### PROBLEM DESCRIPTION
In the records below, find the line holding "[|done]. apply Hst. by left." and the line holding "- apply (alive_insert". Set down both, with every line between them, exactly.

[Stored data]
□ □ □ □ □

Lemma wlp_loop_inv {S A B} (I : S → Prop) (body : A → ST S (ctl A B)) :
  (∀ a s, I s → wlp (body a) s (λ _ s', I s')) →
  ∀ fuel a s, I s → wlp (loop fuel body a) s (λ _ s', I s').
Proof.
  intros Hb fuel. induction fuel as [|n IH]; intros a s Hs; [done|]. simpl.
  apply wlp_bind. eapply wlp_mono; [by apply Hb|]. intros [a'|b] s' Hs'; [by apply IH|by apply wlp_ret].
Qed.

Lemma wlp_cond_broadcast c l k : inv k →
  wlp (cond_broadcast c l) k (λ _ k', inv k' ∧ holders k' = holders k ∧ calm None (running k) k k').
Proof.
  intros Hinv. unfold cond_broadcast. apply wlp_bind, wlp_assert. intros _.
  apply wlp_bind, wlp_assert. intros _. apply wlp_bind, wlp_load. intros ws Hws.
  eapply wlp_mono; [apply (wlp_loop_inv (λ k', inv k' ∧ holders k' = holders k ∧
    running k' = running k ∧ calm None (running k) k k'))|].
  - intros [] k1 (Hinv1 & Hh1 & Hr1 & Hc1). apply wlp_bind, wlp_load. intros [|w ws'] _; [by apply wlp_ret|].
    apply wlp_bind. eapply wlp_mono; [by apply wlp_cond_signal|]. intros _ k2 (? & Hh2 & Hr2 & Hc2).
    apply wlp_ret. split_and!; [done|congruence..|]. rewrite Hr1 in Hc2. by eapply calm_trans.
  - split_and!; [done..|apply calm_refl].
  - naive_solver.
Qed.

(** ** Yielding and interrupts *)

Lemma yield_inv k th : sched_inv THREAD_RUNNING k → threads k !! running k = Some th →
  sched_inv THREAD_READY (set_threads <[running k := set_status THREAD_READY th]>
    (if negb (running k =? idle_thread k) then set_ready_list (λ l, l ++ [running k]) k else k)).
Proof.
  intros Hinv Ht. set (k0 := if negb _ then _ else k). set (k' := set_threads _ k0).
  assert (threads k' = <[running k := set_status THREAD_READY th]> (threads k)) as Hth
    by (unfold k', k0; by destruct (negb _)).
  assert (running k' = running k ∧ idle_thread k' = idle_thread k ∧ semas k' = semas k ∧
    all_list k' = all_list k ∧ konts k' = konts k) as (Er & Ei & Es & Ea & Ek)
    by (unfold k', k0; by destruct (negb _)).
  assert (ready_list k' = if negb (running k =? idle_thread k) then ready_list k ++ [running k]
    else ready_list k) as El by (unfold k', k0; by destruct (negb _)).
  pose proof (λ u a, has_status_insert k k' _ _ u a Hth) as Hst. simpl in Hst.
  assert (∀ u a, a ≠ THREAD_RUNNING → has_status k u a → has_status k' u a) as Hkeep.
  { intros u a Ha Hu. apply Hst. right. split; [|done]. intros ->.
    apply Ha. by apply (has_status_det _ _ _ _ Hu), (si_running _ _ Hinv). }
  assert (∀ u, u ∈ ready_list k' ↔ u ∈ ready_list k ∨ (u = running k ∧ u ≠ idle_thread k)) as Hin.
  { intros u. rewrite El. destruct (Z.eqb_spec (running k) (idle_thread k)) as [E|E]; simpl.
    - split; [auto|]. intros [?|[-> ?]]; done.
    - rewrite elem_of_app, list_elem_of_singleton. naive_solver. }
  destruct (si_running _ _ Hinv) as (th0 & H0 & Hs0). assert (th0 = th) as -> by congruence.
  split; rewrite ?Er, ?Ei, ?Ea, ?Ek.
  - apply Hst. by left.
  - intros u x Hx. rewrite Hth in Hx. destruct (decide (u = running k)) as [->|].
    + rewrite lookup_insert_eq in Hx. injection Hx as <-. apply (si_magic _ _ Hinv _ _ Ht).
    + rewrite lookup_insert_ne in Hx by done. by eapply (si_magic _ _ Hinv).
  - rewrite Hth, lookup_insert_ne; [apply (si_null _ _ Hinv)|].
    eapply inv_not_null; [done|by exists th].
  - intros u [[_ ?]|[Hne Hu]]%Hst; [done|]. by apply (si_others _ _ Hinv).
  - rewrite El. pose proof (si_ready_nodup _ _ Hinv). destruct (negb _); [|done].
    apply NoDup_app. split; [done|]. split; [|apply NoDup_singleton].
    intros u Hu ->%list_elem_of_singleton. destruct (si_ready _ _ Hinv _ Hu) as [Hr _].
    by pose proof (has_status_det _ _ _ _ Hr (si_running _ _ Hinv)).
  - intros u [Hu|[-> Hne]]%Hin.
    + destruct (si_ready _ _ Hinv u Hu) as [? ?]. split; [by apply Hkeep|done].
    + split; [|done]. apply Hst. by left.
  - intros u. rewrite Hin. intros [[-> _]|[_ Hu]]%Hst.
    + destruct (decide (running k = idle_thread k)); auto.
    + destruct (si_ready_all _ _ Hinv u Hu); auto.
  - apply (alive_insert k k' _ _ _ Hth). destruct (decide (idle_thread k = running k)); [by left|right].
    split; [done|apply (si_idle _ _ Hinv)].
  - rewrite Es. apply (si_waiters _ _ Hinv).
  - intros s u Hu%(waits_on_semas k k' _ _ Es). destruct (si_waits _ _ Hinv s u Hu) as [? ?].
    split; [by apply Hkeep|done].
  - intros s1 s2 t. rewrite !(waits_on_semas k k') by done. apply (si_waits_one _ _ Hinv).
  - apply (si_all_nodup _ _ Hinv).
  - intros u. rewrite (alive_insert k k' _ _ _ Hth). simpl. rewrite (si_all _ _ Hinv).
    destruct (decide (u = running k)) as [->|]; [|naive_solver].
    assert (status th ≠ THREAD_DYING) by congruence. naive_solver.
  - intros u [x Hx]. rewrite Hth in Hx. apply (si_konts _ _ Hinv). destruct (decide (u = running k)) as [->|].
    + by exists th.
    + rewrite lookup_insert_ne in Hx by done. by exists x.
Qed.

□ □ □ □ □

### YOUR RESPONSE
    + split; [|done]. apply Hst. by left.
  - intros u. rewrite Hin. intros [[-> _]|[_ Hu]]%Hst.
    + destruct (decide (running k = idle_thread k)); auto.
    + destruct (si_ready_all _ _ Hinv u Hu); auto.
  - apply (alive_insert k k' _ _ _ Hth). destruct (decide (idle_thread k = running k)); [by left|right].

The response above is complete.